Contre toute attente, Marie bifurque. Iel emprunte une sortie sur cette autoroute toute tracée vers la cirrhose et l’autodestruction. Deux événements contribuent à la faire dévier de l’issue trop certaine. C’est d’abord une amie dont iel est la marraine des enfants qui lea prévient : « Si tu meurs, je ne vais pas dire aux filles que tu n’as pas existé, je parlerai toujours de toi. » Cette perspective bouleverse Marie, le besoin de protéger les plus faibles coulant dans ses veines, et freine son envie de s’effacer.

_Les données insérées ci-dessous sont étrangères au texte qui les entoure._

Lemma run_all_ok P q expired :
  ok q -> covered P q -> (forall x y, P x -> x <= y -> P y) ->
  (forall e, e ∈ expired -> is_Some (heap q !! e.2)) ->
  exists q', run_all true callback q expired = Ok q' /\ ok q' /\ covered P q' /\ evolves q q' /\
    trace q' = trace q ++ map snd expired.
Proof.
  intros Hq Hc HP. revert q Hq Hc. induction expired as [|e expired IH]; intros q Hq Hc He; simpl.
  - exists q. rewrite app_nil_r. auto using evolves_refl.
  - destruct (He e) as [tm Htm]; [by constructor|]. rewrite Htm. simpl.
    set (q0 := with_trace q (trace q ++ [e.2])).
    destruct (perform_ok P q0 (callback (callback_ tm) q0)) as (q1 & -> & Hq1 & Hc1 & He1 & Ht1);
      [by apply ok_with_trace|done|done|apply callback_ok|].
    assert (evolves q q1) as Hev by (destruct He1; by constructor). simpl.
    destruct (IH q1 Hq1 Hc1) as (q2 & -> & Hq2 & Hc2 & He2 & Ht2).
    { intros e' He'. destruct (He e') as [tm' ?]; [by constructor|].
      exists tm'. eapply lookup_weaken; [done|]. apply Hev. }
    exists q2. split_and!; eauto using evolves_trans.
    rewrite Ht2, Ht1. unfold q0. simpl. by rewrite <- app_assoc.
Qed.

(** The entry a restarted timer gets, if it is one that restarts. *)
Definition restarts (q : t) (now : Z) (e0 e : EntrySet.entry) : Prop :=
  exists tm, heap q !! e0.2 = Some tm /\ repeat_ tm = true /\
    ((e0.2, sequence_ tm) ∉ cancelingTimers_ q) /\ e = (now + interval_ tm, e0.2).

Lemma addTime_exact now i : 0 <= now < 2 ^ 62 -> interval_ok i -> TimeStamp.addTime now i = now + i.
Proof.
  unfold interval_ok, TimeStamp.addTime. change (2 ^ 62) with 4611686018427387904. intros.
  apply swrap_small; [lia|]. unfold in_int. simpl. lia.
Qed.

(** One timer is restarted. *)
Lemma restart_ok q now a tm :
  ok q -> covered (Z.lt now) q -> 0 <= now < 2 ^ 62 ->
  heap q !! a = Some tm -> repeat_ tm = true -> a ∉ pending q ->
  exists b q', insert true (with_heap q (<[a := restart tm now]> (heap q)) (s_numCreated_ q)) a = Ok (b, q') /\
    ok q' /\ covered (Z.lt now) q' /\ heap q' = <[a := restart tm now]> (heap q) /\
    timers_ q' ≡ₚ (now + interval_ tm, a) :: timers_ q /\
    cancelingTimers_ q' = cancelingTimers_ q /\ trace q' = trace q /\ armed q' = armed q /\
    callingExpiredTimers_ q' = callingExpiredTimers_ q.
Proof.
  intros Hq Hc Hn Ha Hr Hp. destruct (ok_heap q Hq a tm Ha) as (Hpos & Hi & Hrep).
  set (q0 := with_heap _ _ _).
  assert (ok q0) as Hq0 by by apply ok_with_heap.
  destruct (insert_ok q0 a (restart tm now) Hq0) as (ts & act & -> & Hok & Hperm);
    [apply lookup_insert_eq|done|].
  simpl in Hperm. rewrite Hr, addTime_exact in Hperm by done.
  eexists _, _. split_and!; try done. intros e. simpl. rewrite Hperm.
  intros [->|He]%elem_of_cons; [|by apply Hc]. left. simpl.
  rewrite Hrep, Z.ltb_lt in Hr. lia.
Qed.

(** The restarts of the other timers are not affected by changing one. *)
Lemma restarts_ext q q' now e0 e :
  heap q' !! e0.2 = heap q !! e0.2 -> cancelingTimers_ q' = cancelingTimers_ q ->
  restarts q now e0 e <-> restarts q' now e0 e.
Proof. unfold restarts. by intros -> ->. Qed.

Lemma reset_loop_ok q expired now :
  ok q -> covered (Z.lt now) q -> 0 <= now < 2 ^ 62 ->
  NoDup (map snd expired) ->
  (forall e, e ∈ expired -> is_Some (heap q !! e.2) /\ e.2 ∉ pending q) ->
  exists q', reset_loop true q expired now = Ok q' /\ ok q' /\ covered (Z.lt now) q' /\
    (forall e, e ∈ timers_ q' <-> e ∈ timers_ q \/ exists e0, e0 ∈ expired /\ restarts q now e0 e) /\
    cancelingTimers_ q' = cancelingTimers_ q /\ trace q' = trace q /\ armed q' = armed q /\
    callingExpiredTimers_ q' = callingExpiredTimers_ q.
Proof.
  intros Hq Hc Hn Hnd. revert q Hq Hc. induction expired as [|e expired IH]; intros q Hq Hc He; simpl.
  { exists q. split_and!; try done. intros e. split; [by left|]. intros [?|(e0 & H0 & _)]; [done|].
    by apply not_elem_of_nil in H0. }
  simpl in Hnd. apply NoDup_cons in Hnd as [Hne Hnd].
  destruct (He e) as [[tm Htm] Hp]; [by constructor|]. rewrite Htm. simpl.
  destruct (repeat_ tm && bool_decide ((e.2, sequence_ tm) ∉ cancelingTimers_ q)) eqn:E.
  - apply andb_true_iff in E as [Hr Hcan%bool_decide_eq_true_1].
    destruct (restart_ok q now e.2 tm Hq Hc Hn Htm Hr Hp)
      as (b & q1 & -> & Hq1 & Hc1 & Hh1 & Hp1 & Hcan1 & Htr1 & Harm1 & Hcall1). simpl.
    assert (forall e', e' ∈ expired -> heap q1 !! e'.2 = heap q !! e'.2) as Hsame.
    { intros e' He'. rewrite Hh1. apply lookup_insert_ne. intros Heq. apply Hne.
      rewrite Heq. apply list_elem_of_fmap. eauto. }
    destruct (IH Hnd q1 Hq1 Hc1) as (q2 & -> & Hq2 & Hc2 & Hiff & Hcan2 & Htr2 & Harm2 & Hcall2).
    { intros e' He'. rewrite Hsame by done. destruct (He e') as [? Hp']; [by constructor|].
      split; [done|]. rewrite elem_of_pending. intros (x & Hx). rewrite Hp1 in Hx.
      apply elem_of_cons in Hx as [Hx|Hx]; [|apply Hp', elem_of_pending; eauto].
      injection Hx as _ Hx. apply Hne. rewrite <- Hx. apply list_elem_of_fmap. eauto. }
    exists q2. split_and!; try congruence; try done. intros e'. rewrite Hiff, Hp1, elem_of_cons.
    setoid_rewrite elem_of_cons. split.
    + intros [[->|?]|(e0 & H0 & Hres)]; [right|by left|right].
      * exists e. split; [by left|]. exists tm. done.
      * exists e0. split; [by right|]. by apply (restarts_ext q q1 now e0 e' (Hsame e0 H0) Hcan1).
    + intros [?|(e0 & [->|H0] & Hres)]; [by left; right|left; left|right].
      * destruct Hres as (tm' & Htm' & _ & _ & ->). congruence.
      * exists e0. split; [done|]. by apply (restarts_ext q q1 now e0 e' (Hsame e0 H0) Hcan1).
  - destruct (IH Hnd q Hq Hc) as (q2 & -> & Hq2 & Hc2 & Hiff & ?).
    { intros e' He'. apply He. by constructor. }
    exists q2. split_and!; try tauto. intros e'. rewrite Hiff. setoid_rewrite elem_of_cons.
    split; [intros [?|(e0 & ? & ?)]; eauto|].
    intros [?|(e0 & [->|Hin0] & Hres)]; [by left| |by eauto].
    destruct Hres as (tm' & Htm' & Hr & Hcan & ->). simplify_eq.
    by rewrite Hr, bool_decide_eq_true_2 in E.
Qed.

Lemma reset_ok q expired now clock :
  ok q -> covered (Z.lt now) q -> 0 <= now < 2 ^ 62 ->
  NoDup (map snd expired) ->
  (forall e, e ∈ expired -> is_Some (heap q !! e.2) /\ e.2 ∉ pending q) ->
  exists q', reset true q expired now clock = Ok q' /\ ok q' /\ covered (fun _ => False) q' /\
    (forall e, e ∈ timers_ q' <-> e ∈ timers_ q \/ exists e0, e0 ∈ expired /\ restarts q now e0 e) /\
    cancelingTimers_ q' = cancelingTimers_ q /\ trace q' = trace q /\
    callingExpiredTimers_ q' = callingExpiredTimers_ q.
Proof.
  intros Hq Hc Hn Hnd He. unfold reset.
  destruct (reset_loop_ok q expired now Hq Hc Hn Hnd He)
    as (q1 & -> & Hq1 & Hc1 & Hiff & Hcan & Htr & Harm & Hcall).
  rewrite bind_ok. pose proof (ok_sorted q1 Hq1) as Hs.
  assert (forall e, e ∈ timers_ q1 -> exists h l, timers_ q1 = h :: l /\ h.1 <= e.1) as Hhead.
  { intros e Hin. destruct (timers_ q1) as [|h l]; [by apply not_elem_of_nil in Hin|].
    exists h, l. split; [done|]. by eapply head_least. }
  destruct (timers_ q1) as [|h l] eqn:Ht; simpl.
  { exists q1. split_and!; try done; [|by rewrite Ht]. intros e He'. rewrite Ht in He'.
    by apply not_elem_of_nil in He'. }
  destruct (ok_entry q1 Hq1 h) as (tm & Hl & Hexp); [rewrite Ht; by constructor|].
  rewrite Hl. simpl. rewrite Hexp. eexists. split; [done|]. unfold TimeStamp.valid.
  destruct (Z.ltb_spec 0 h.1) as [Hv|Hv]; simpl.
  - split_and!; try done; [auto with libel| |by rewrite Ht]. intros e Hin. right. simpl in *.
    rewrite Ht in Hin. do 2 eexists. split; [done|]. by eapply head_least.
  - split_and!; try done; [|by rewrite Ht]. intros e Hin. right.
    destruct (Hc1 h) as [?|(x & ts & Hx & Hle)]; [rewrite Ht; by constructor|lia|].
    exists x, ts. split; [done|]. rewrite Ht in Hin. pose proof (head_least h l e Hs Hin). lia.
Qed.

Lemma new_ok : ok new /\ covered (fun _ => False) new.
Proof.
  split; [constructor; try done|].
  - constructor.
  - intros e He. by apply not_elem_of_nil in He.

  - intros e He. by apply not_elem_of_nil in He.
Qed.

(** The first half of [handleRead]: what has expired leaves the sets and is run. *)
Lemma handleRead_runs q now :
  ok q -> 0 <= now < 2 ^ 62 ->
  let expired := filter (due now) (timers_ q) in
  exists rest act q2, let q1 := with_sets (readTimerfd q) rest act in
    getExpired (readTimerfd q) now = Ok (expired, q1) /\ ok q1 /\ timers_ q = expired ++ rest /\
    run_all true callback (with_calling q1 true ∅) expired = Ok q2 /\ ok q2 /\ covered (Z.lt now) q2 /\
    evolves (with_calling q1 true ∅) q2 /\ trace q2 = trace q ++ map snd expired /\
    NoDup (map snd expired) /\
    (forall e, e ∈ expired -> is_Some (heap q2 !! e.2) /\ e.2 ∉ pending q2).
Proof.
  intros Hq Hn expired. set (q0 := readTimerfd q).
  assert (ok q0) as Hq0 by by apply ok_with_armed.
  destruct (getExpired_ok q0 now Hq0 Hn) as (rest & act & Hg & Hq1 & Hsplit & Hrest).
  change (timers_ q0) with (timers_ q) in *. fold expired in Hg, Hsplit. set (q1 := with_sets q0 rest act) in *.
  assert (forall e, e ∈ expired -> e ∈ timers_ q) as Hexp
    by (intros e He; rewrite Hsplit; apply elem_of_app; by left).
  assert (forall e, e ∈ expired -> e.2 ∉ pending q1) as Hgone.
  { intros e He. rewrite elem_of_pending. intros (x & Hx). simpl in Hx.
    assert ((x, e.2) ∈ timers_ q) as Hx' by (rewrite Hsplit; apply elem_of_app; by right).
    pose proof (ok_addr_inj q _ _ Hq (Hexp e He) Hx' eq_refl) as Heq.
    pose proof (EntrySet.sorted_nodup _ (ok_sorted q Hq)) as Hnd. rewrite Hsplit in Hnd.
    apply NoDup_app in Hnd as (_ & Hdis & _). apply (Hdis e He). by rewrite Heq. }
  assert (forall e, e ∈ expired -> is_Some (heap q1 !! e.2)) as Hheap.
  { intros e He. destruct (ok_entry q Hq e (Hexp e He)) as (tm & Hl & _). by exists tm. }
  destruct (run_all_ok (Z.lt now) (with_calling q1 true ∅) expired)
    as (q2 & Hr & Hq2 & Hc2 & Hev & Htr); [auto with libel| |lia|done|].
  { intros e He. left. simpl in He. rewrite Forall_forall in Hrest. by apply Hrest. }
  exists rest, act, q2. split_and!; try done.
  - apply NoDup_fmap_2_strong.
    + intros e e' He He'. apply (ok_addr_inj q); auto.
    + apply NoDup_filter, EntrySet.sorted_nodup, Hq.
  - intros e He. destruct (Hheap e He) as [tm Htm]. split.
    + exists tm. eapply lookup_weaken; [exact Htm|apply Hev].
    + rewrite elem_of_pending. intros (x & [Hx|Hx]%(ev_timers _ _ Hev)).
      * apply (Hgone e He), elem_of_pending. eauto.
      * simpl in Hx. change (heap q) with (heap q1) in Hx. congruence.
Qed.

Un autre électrochoc arrive un soir dans un bar. « Au moment où la serveuse ramassait les verres avant de fermer, je me suis mise à pleurer car je n’arrivais plus à être saoule… c’était la panique, qu’est-ce que j’allais faire si je n’arrivais plus à être ivre ? Vivre en pleine conscience était impossible. Il me fallait absolument étouffer la lucidité précoce due aux abus sexuels, à la perte de l’innocence. Quand on vit cela, on ne peut plus s’illusionner, “faire comme si” n’est plus une option. »
Entre chien et loup
Placé.e devant ce gouffre, Marie Darah saute, il y a trois ans et demi, iel décide d’arrêter de boire. Tout est-il plus facile pour autant depuis ? Pas vraiment. L’écrivain.e d’évoquer ce qu’iel nomme « l’heure entre chien et loup ». « Tous les jours vers 18h, entre le jour et le soir, je suis pris.e d’un vertige, cette impression de porter le monde sur mes épaules. Je suis seul.e et je ne me sens pas bien dans mon corps, je souffre de dysmorphisme.
Aussi, chaque centimètre carré de ma peau me rappelle des souvenirs douloureux, liés entre autres à l’abus et à la prostitution. Je suis embarrassé.e par mon enveloppe corporelle. Je rêve d’être Mystique dans X-Men, pouvoir changer de peau, être une mutante métamorphe de couleur bleue. J’éprouve des difficultés à être objectivé.e en permanence. On projette sur moi des fantasmes coloniaux de “pute ensoleillée”. Je vois venir des agressions sexuelles de partout de la société. Ce sont les hommes cis qui en sont le fil rouge, qu’ils soient dans l’abondance matérielle ou dans la pire des misères. »
« Je me suis promis.e que si on me tendait la main, je ne la lâcherais pas »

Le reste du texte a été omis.